Medical Biotechnology science project Photo of crushed simethicone in one of two jars.
Figure 3. Move all of the powdered simethicone into one of the two empty jars.
  1. Fill both jars with water until they are about half full.
    1. Your jars may now look similar to the ones shown in Figure 4.
Medical Biotechnology science project Photo of simethicone dissolved in one of two jars
Figure 4. Fill both jars about half full with water.
  1. Add five drops of liquid dishwashing detergent to both jars.
    1. You are adding the detergent now so that when you add more water in step 8 it will help mix the detergent in each jar.

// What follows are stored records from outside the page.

(* ===== verification/TcpTable.v ===== *)
(** The connection table of [sail-netstack/src/tcp/table.rs]: flows by four-tuple
    and by identity, TIME-WAIT in compact entries, the flows in SYN-RECEIVED by
    age, and every call of the table: packets in, packets out, the application's
    reads and writes, timers, and the network's resets.

    [le] is the byte order of the machine.  The keyed hashes of the table are
    parameters, and so is the order in which a hash map is walked.  The counters
    ([TcpTableStats]) are left out. *)
From S2P Require Import Prelude StateMonad TcpSeq Congestion TcpTcb Budget Checksum IpWire TcpWire Pmtu TcpFlow Udp.
From stdpp Require Import list sorting gmap.
#[local] Open Scope Z_scope.

(** ** Data *)
Definition TIME_WAIT_METADATA_CHARGE : Z := 128.

Inductive AcceptOverflowPolicy := OverflowDrop | RejectWithReset.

  2. Fill both jars with water until they are filled about one inch from the top of the jar.
    1. It is important to leave some space at the top of the jars for bubbles to form.
    2. How does the liquid in each jar look now? Does one have more bubbles than the other, or do they look about the same?

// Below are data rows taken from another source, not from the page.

(* ===== verification/TcpScoreboard.v ===== *)
(** The SACK scoreboard of [sail-netstack/src/tcp/table.rs] against RFC 6675: the
    pass from the end of the send queue finds exactly the chunks [IsLost] holds of,
    and its pipe is the RFC's. *)
From S2P Require Import Prelude TcpSeq TcpFlow.
From stdpp Require Import list sets.
#[local] Open Scope Z_scope.

(** ** Filters on the elements of a list *)
Section Filters.
Context {A : Type} (P Q : A -> Prop) `{!forall x, Decision (P x), !forall x, Decision (Q x)}.

Lemma filter_ext_in (l : list A) : (forall x, x ∈ l -> P x <-> Q x) -> filter P l = filter Q l.
Proof.
  induction l as [|x l IH]; intros E; [done|]. rewrite !filter_cons, IH by set_solver. pose proof (E x (list_elem_of_here _ _)) as Ex. repeat case_decide; tauto || done.
Qed.
Lemma filter_none (l : list A) : (forall x, x ∈ l -> ~ P x) -> filter P l = [].
Proof. induction l as [|x l IH]; intros E; [done|]. rewrite filter_cons, IH by set_solver. rewrite decide_False; [done|]. apply E. set_solver. Qed.
End Filters.

(** ** The send queue *)
Definition queue_bytes (chunks : list SendChunk) : Z := foldr Z.add 0 ((fun c => len (sd_bytes c)) <$> chunks).

(** Chunks in sequence order without gaps, from [start], none empty. *)
Fixpoint contiguous (start : SeqNumber) (chunks : list SendChunk) : Prop :=
  match chunks with
  | [] => True
  | c :: chunks => sd_sequence c = start /\ 0 < len (sd_bytes c) /\ contiguous (sd_end c) chunks
  end.

Lemma queue_bytes_nonneg cs : 0 <= queue_bytes cs.
Proof. unfold queue_bytes. induction cs as [|c cs IH]; cbn; [done|]. pose proof (len_nonneg (sd_bytes c)). lia. Qed.

Lemma queue_bytes_cons c cs : queue_bytes (c :: cs) = len (sd_bytes c) + queue_bytes cs.
Proof. done. Qed.

Lemma queue_bytes_app cs ds : queue_bytes (cs ++ ds) = queue_bytes cs + queue_bytes ds.
Proof. induction cs as [|c cs IH]; [done|]. cbn [app]. rewrite !queue_bytes_cons. lia. Qed.

Ltac queue_bytes := change (queue_bytes []) with 0 in *; repeat rewrite queue_bytes_app in *; repeat rewrite queue_bytes_cons in *; change (queue_bytes []) with 0 in *.

Lemma contiguous_app start cs ds : is_seq start ->
  contiguous start (cs ++ ds) <-> contiguous start cs /\ contiguous (seq_add start (queue_bytes cs)) ds.
Proof.
  revert start. induction cs as [|c cs IH]; intros start Hs; cbn [app contiguous].
  - change (queue_bytes []) with 0. rewrite (seq_add_plain start 0) by lia. unfold wrap32. rewrite Z.add_0_r, Z.mod_small by exact Hs. tauto.
  - rewrite queue_bytes_cons, IH by apply seq_add_range.
    assert (forall n, sd_sequence c = start -> seq_add (sd_end c) n = seq_add start (len (sd_bytes c) + n)) as E.
    { intros n <-. unfold sd_end, seq_add, wrap32. rewrite !Zplus_mod_idemp_r, Zplus_mod_idemp_l. f_equal. lia. }
    split; [intros (? & ? & ? & C)|intros [(? & ? & ?) C]]; rewrite E in * by done; tauto.
Qed.

Lemma before_at start x y : is_seq start -> 0 <= x < 2147483648 -> 0 <= y < 2147483648 -> before (seq_add start x) (seq_add start y) = (x <? y).
Proof. intros. by apply seq_compare_window. Qed.

(** Where the chunks lie, as offsets from the start of the queue. *)
Lemma contiguous_offsets start cs ds c es : is_seq start -> contiguous start (cs ++ ds ++ c :: es) -> queue_bytes (cs ++ ds ++ c :: es) < 2147483648 ->
  sd_sequence c = seq_add start (queue_bytes cs + queue_bytes ds) /\ sd_end c = seq_add start (queue_bytes cs + queue_bytes ds + len (sd_bytes c)).
Proof.
  intros Hs C B. rewrite app_assoc in C. apply contiguous_app in C as [_ C]; [|done]. destruct C as (E & _). rewrite queue_bytes_app in E.
  split; [done|]. unfold sd_end. rewrite E, !queue_bytes_app, queue_bytes_cons in *.
  pose proof (queue_bytes_nonneg cs). pose proof (queue_bytes_nonneg ds). pose proof (queue_bytes_nonneg es). pose proof (len_nonneg (sd_bytes c)).
  apply seq_add_add; lia.
Qed.

(** ** RFC 6675, chunk by chunk

    The threshold is the one of the source: at least three chunks, or at least three
    segments' bytes.  (The RFC asks for more than two segments' bytes.) *)
(** What is selectively acknowledged above the chunk: its chunks and their bytes. *)
Definition sacked_above (chunks : list SendChunk) (c : SendChunk) : list SendChunk :=
  filter (fun d => sd_sacked d = true /\ before (sd_sequence d) (sd_end c) = false) chunks.
Definition is_lost (chunks : list SendChunk) (max_segment : Z) (c : SendChunk) : bool :=
  (3 <=? len (sacked_above chunks c)) || (sat_mul max_segment 3 <=? queue_bytes (sacked_above chunks c)).
(** [SetPipe]: what was sent and is neither acknowledged nor lost, and what was sent
    again. *)
Definition rfc_pipe (chunks : list SendChunk) (max_segment : Z) : Z :=
  foldr Z.add 0 ((fun c => (if is_lost chunks max_segment c then 0 else len (sd_bytes c)) + (if sd_retransmitted c then len (sd_bytes c) else 0))
    <$> filter (fun c => sd_sacked c = false) chunks).

Definition only_sacked (chunks : list SendChunk) : list SendChunk := filter (fun c => sd_sacked c = true) chunks.

(** Of a queue without gaps, what is above a chunk is what comes after it. *)
Lemma sacked_above_after start cs c ds : is_seq start -> contiguous start (cs ++ c :: ds) -> queue_bytes (cs ++ c :: ds) < 2147483648 ->
  sacked_above (cs ++ c :: ds) c = only_sacked ds.
Proof.
  intros Hs C B. destruct (contiguous_offsets start [] cs c ds Hs C B) as [Ec Ee]. change (queue_bytes []) with 0 in *. rewrite Z.add_0_l in *.
  assert (0 <= queue_bytes cs) by apply queue_bytes_nonneg. assert (0 <= queue_bytes ds) by apply queue_bytes_nonneg.
  assert (0 < len (sd_bytes c)) as Hc by (apply contiguous_app in C as [_ (_ & ? & _)]; done).
  assert (queue_bytes (cs ++ c :: ds) = queue_bytes cs + len (sd_bytes c) + queue_bytes ds) as Eb by (rewrite queue_bytes_app, queue_bytes_cons; lia).
  unfold sacked_above. rewrite filter_app, filter_cons.
  assert (filter (fun d => sd_sacked d = true /\ before (sd_sequence d) (sd_end c) = false) cs = []) as ->.
  { apply filter_none. intros d (l1 & l2 & ->)%list_elem_of_split [_ Hd].
    rewrite <- app_assoc in C, B. destruct (contiguous_offsets start [] l1 d (l2 ++ c :: ds) Hs C B) as [Ed _]. rewrite Ed, Ee in Hd.
    queue_bytes. pose proof (queue_bytes_nonneg l1). pose proof (queue_bytes_nonneg l2). pose proof (len_nonneg (sd_bytes d)).
    rewrite before_at in Hd by (done || lia). lia. }
  rewrite decide_False; [|intros [_ Hd]; rewrite Ec, Ee, before_at in Hd by (done || lia); lia].
  cbn [app]. apply filter_ext_in. intros d (l1 & l2 & ->)%list_elem_of_split. split; [tauto|]. intros Sd. split; [done|].
  change (c :: l1 ++ d :: l2) with ([c] ++ l1 ++ d :: l2) in *. rewrite app_assoc in C, B, Eb.
  destruct (contiguous_offsets start (cs ++ [c]) l1 d l2 Hs C B) as [Ed _]. rewrite Ed, Ee.
  queue_bytes. pose proof (queue_bytes_nonneg l1). pose proof (queue_bytes_nonneg l2).
  pose proof (len_nonneg (sd_bytes d)).
  rewrite before_at by (done || lia). lia.
Qed.

(** ** The pass from the end *)
Lemma only_sacked_bytes cs : queue_bytes (only_sacked cs) <= queue_bytes cs.
Proof.
  unfold only_sacked. induction cs as [|c cs IH]; [done|]. rewrite filter_cons. pose proof (len_nonneg (sd_bytes c)). case_decide; queue_bytes; lia.
Qed.

Lemma lost_loop_bound three ls s b : 0 <= lost_loop three ls s b <= len ls.
Proof.
  revert s b. induction ls as [|c ls IH]; intros s b; cbn [lost_loop]; [done|]. rewrite len_cons. pose proof (len_nonneg ls).
  case_match; [lia|]. case_match; [specialize (IH (s + 1) (sat_add b (len (sd_bytes c))))|specialize (IH s b)]; lia.
Qed.

(** [post] has been passed, [pre] is still to come. *)
Lemma lost_loop_spec three pre post : queue_bytes (pre ++ post) <= u64_max ->
  forall cs c ds, pre = cs ++ c :: ds ->
  (len cs <? lost_loop three (rev pre) (len (only_sacked post)) (queue_bytes (only_sacked post))) =
  (3 <=? len (only_sacked (ds ++ post))) || (three <=? queue_bytes (only_sacked (ds ++ post))).
Proof.
  revert post. induction pre as [|e pre IH] using rev_ind; intros post B cs c ds E; [by destruct cs|].
  rewrite rev_app_distr. cbn [rev app lost_loop].
  assert (len (rev pre) = len pre) as Er by (unfold len; by rewrite length_rev).
  assert (len cs <= len pre) as Hcs. { assert (len (pre ++ [e]) = len (cs ++ c :: ds)) as L by (by rewrite E). rewrite !len_app, !len_cons, len_nil in L. pose proof (len_nonneg ds). lia. }
  destruct (_ || _) eqn:L.
  - rewrite Er. unfold only_sacked in *. rewrite filter_app, len_app, queue_bytes_app. pose proof (len_nonneg (filter (fun c => sd_sacked c = true) ds)).
    pose proof (queue_bytes_nonneg (filter (fun c => sd_sacked c = true) ds)). lia.
  - assert ((if sd_sacked e then lost_loop three (rev pre) (len (only_sacked post) + 1) (sat_add (queue_bytes (only_sacked post)) (len (sd_bytes e)))
             else lost_loop three (rev pre) (len (only_sacked post)) (queue_bytes (only_sacked post))) =
            lost_loop three (rev pre) (len (only_sacked (e :: post))) (queue_bytes (only_sacked (e :: post)))) as ->.
    { unfold only_sacked. rewrite filter_cons. destruct (sd_sacked e) eqn:Se; [rewrite decide_True by done|rewrite decide_False by done; done].
      rewrite len_cons, queue_bytes_cons. f_equal; [lia|]. pose proof (only_sacked_bytes post) as Q. unfold only_sacked in Q. queue_bytes.
      pose proof (queue_bytes_nonneg pre). unfold sat_add, u64_max in *. lia. }
    destruct ds as [|d ds _] using rev_ind.
    + apply app_inj_tail in E as [<- <-]. cbn [app]. rewrite L. pose proof (lost_loop_bound three (rev pre) (len (only_sacked (e :: post))) (queue_bytes (only_sacked (e :: post)))). lia.
    + rewrite app_comm_cons, app_assoc in E. apply app_inj_tail in E as [-> ->]. rewrite (IH (d :: post)) with (cs := cs) (c := c) (ds := ds); [|by rewrite <- app_assoc in B|done].
      by rewrite <- app_assoc.
Qed.

Lemma lost_prefix_is_lost start cs c ds max_segment : is_seq start -> contiguous start (cs ++ c :: ds) -> queue_bytes (cs ++ c :: ds) < 2147483648 ->
  (len cs <? lost_prefix (cs ++ c :: ds) max_segment) = is_lost (cs ++ c :: ds) max_segment c.
Proof.
  intros Hs C B. unfold is_lost. rewrite (sacked_above_after start) by done. unfold lost_prefix.
  change 0 with (len (only_sacked [])) at 1. change 0 with (queue_bytes (only_sacked [])) at 1.
  rewrite lost_loop_spec with (cs := cs) (c := c) (ds := ds); [by rewrite app_nil_r|rewrite app_nil_r; unfold u64_max; lia|done].
Qed.

Lemma pipe_sum (g : Z -> SendChunk -> Z) (h : SendChunk -> Z) (P : SendChunk -> Prop) `{D : !forall c, Decision (P c)} chunks : 
  (forall cs c ds, chunks = cs ++ c :: ds -> g (len cs) c = h c) ->
  foldr Z.add 0 ((fun p : Z * SendChunk => g p.1 p.2) <$> filter (fun p : Z * SendChunk => P p.2) (enumerate chunks)) =
  foldr Z.add 0 (h <$> filter P chunks).
Proof.
  induction chunks as [|c chunks IH] using rev_ind; intros E; [done|]. unfold enumerate in *. rewrite imap_app, !filter_app, !fmap_app, !foldr_app.
  assert (forall l (z : Z), foldr Z.add z l = foldr Z.add 0 l + z) as shift by (intros l z; induction l as [|x l IHl]; cbn; lia).
  rewrite (shift (_ <$> filter _ (imap _ chunks))), (shift (h <$> filter P chunks)), IH by (intros cs d ds ->; rewrite <- (E cs d (ds ++ [c])) by (by rewrite <- app_assoc); done).
  f_equal. rewrite !filter_cons, !filter_nil. cbn [imap compose fst snd]. unfold compose. specialize (E chunks c [] eq_refl). unfold len in E.
  rewrite Nat.add_0_r. destruct (decide (P c)); rewrite filter_cons; cbn [snd]; [rewrite decide_True by done|rewrite decide_False by done]; cbn; rewrite ?E; done.
Qed.

(** C40: The scoreboard that is read in one pass from its end is the rule of RFC 6675
    as the code states it, chunk by chunk.  On a send queue without gaps, of less
    than half the sequence space, the chunks before the index [lost_prefix] returns
    are exactly those [is_lost] holds of (three chunks, or three segments' bytes,
    selectively acknowledged above them), and [pipe] is the sum over the chunks of
    what is neither acknowledged nor lost and of what was sent again. *)
Theorem scoreboard_is_rfc6675 start chunks max_segment : is_seq start -> contiguous start chunks -> queue_bytes chunks < 2147483648 ->
  (forall i c, chunks !! i = Some c -> (Z.of_nat i <? lost_prefix chunks max_segment) = is_lost chunks max_segment c) /\
  pipe chunks max_segment = rfc_pipe chunks max_segment.
Proof.
  intros Hs C B. split.
  - intros i c (cs & ds & -> & ->)%list_elem_of_split_length. by apply (lost_prefix_is_lost start).
  - unfold pipe, rfc_pipe. apply (pipe_sum (fun i c => (if i <? lost_prefix chunks max_segment then 0 else len (sd_bytes c)) +
      (if sd_retransmitted c then len (sd_bytes c) else 0)) (fun c => (if is_lost chunks max_segment c then 0 else len (sd_bytes c)) + (if sd_retransmitted c then len (sd_bytes c) else 0))
      (fun c => sd_sacked c = false) (D := fun c => decide_rel eq (sd_sacked c) false)).
    intros cs c ds ->. by rewrite (lost_prefix_is_lost start).
Qed.

Lemma scoreboard_is_rfc6675_witness :
  let chunk seq sacked := mkSendChunk seq [1; 2] (Budget.mkLease Budget.TcpPayloadBytes 2) sacked false false (Budget.mkLease Budget.MetadataBytes 64) in
  let chunks := [chunk 4294967295 false; chunk 1 true; chunk 3 true; chunk 5 true] in
  lost_prefix chunks 1000 = 1 /\ pipe chunks 1000 = rfc_pipe chunks 1000.
Proof.
  cbv zeta. split; [vm_compute; reflexivity|].
  apply (scoreboard_is_rfc6675 4294967295); [unfold is_seq; lia|vm_compute; repeat split|vm_compute; reflexivity].
Defined.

  3. Put a clean straw into each jar and stir the water in each jar with the straw.
    1. Make sure that the detergent and simethicone powder is well mixed in the water.
    2. What happens to the liquid in each jar when you stir them?
  4. Get a timer ready or have a clock nearby that shows seconds.
  5. Slowly blow through one of the straws (into the liquid in the jar) for 10 seconds.
    1. Do bubbles form inside of the water? In other words, at the bottom of the straw do you see bubbles come out when you blow through it?
    2. Did bubbles collect, or form a layer, on the surface of the water?
    3. Record your answers in the data table in your lab notebook for the correct jar. This will be Trial 1.
      1. Optional: If you need, or want, to quantify your results for your science fair, use a ruler to measure the height of the foam layer (if any bubbles and foam collect) on the surface of the water. You may want to have a helper do this just as you finish blowing through the straw so that you collect the data before any bubbles pop. Remember that science uses metric measurements, so your data should be in millimeters or centimeters.
    4. If you have a camera, take pictures of your results. You may want to take a picture of the side of the jar, and a picture of the top of the jar. Later you can put these pictures on your Science Fair Project Display Board.
      1. If you do not have a camera, you may want to make drawings of the jar in your lab notebook.
  6. Repeat step 11 with the other jar. Try to slowly blow through the straw just as you did with the first jar.
    1. Be sure to record your answers in the data table in your lab notebook for the correct jar.
  7. Repeat steps 2-12 two more times.
    1. Clean and dry the jars completely before using them again, or use two other clean jars, drinking glasses, or vases that are the same size and shape as each other.
    2. The second time you repeat these steps will be Trial 2, and the third time you repeat them will be Trial 3.
    3. Be sure to record your results in the data table in your lab notebook, writing them down for the correct jar and trial each time.

Analyzing Your Results

  1. Analyze the results you recorded in the data table in your lab notebook. Also analyze any pictures you took or drawings you made of the jars.
    1. Did adding simethicone stop bubbles from forming in the water, or did bubbles still come out of the bottom of the straw?
    2. Did adding simethicone stop bubbles from collecting on the surface of the water?
      1. In other words, did you see a difference in the layer of bubbles at the water's surface of the jar you added simethicone to compared with the jar you did not add simethicone to?
    3. Can you explain your results? If simethicone affected the bubbles, why do you think it did? Hint: For an explanation, you may want to re-read the Introduction in the Background tab.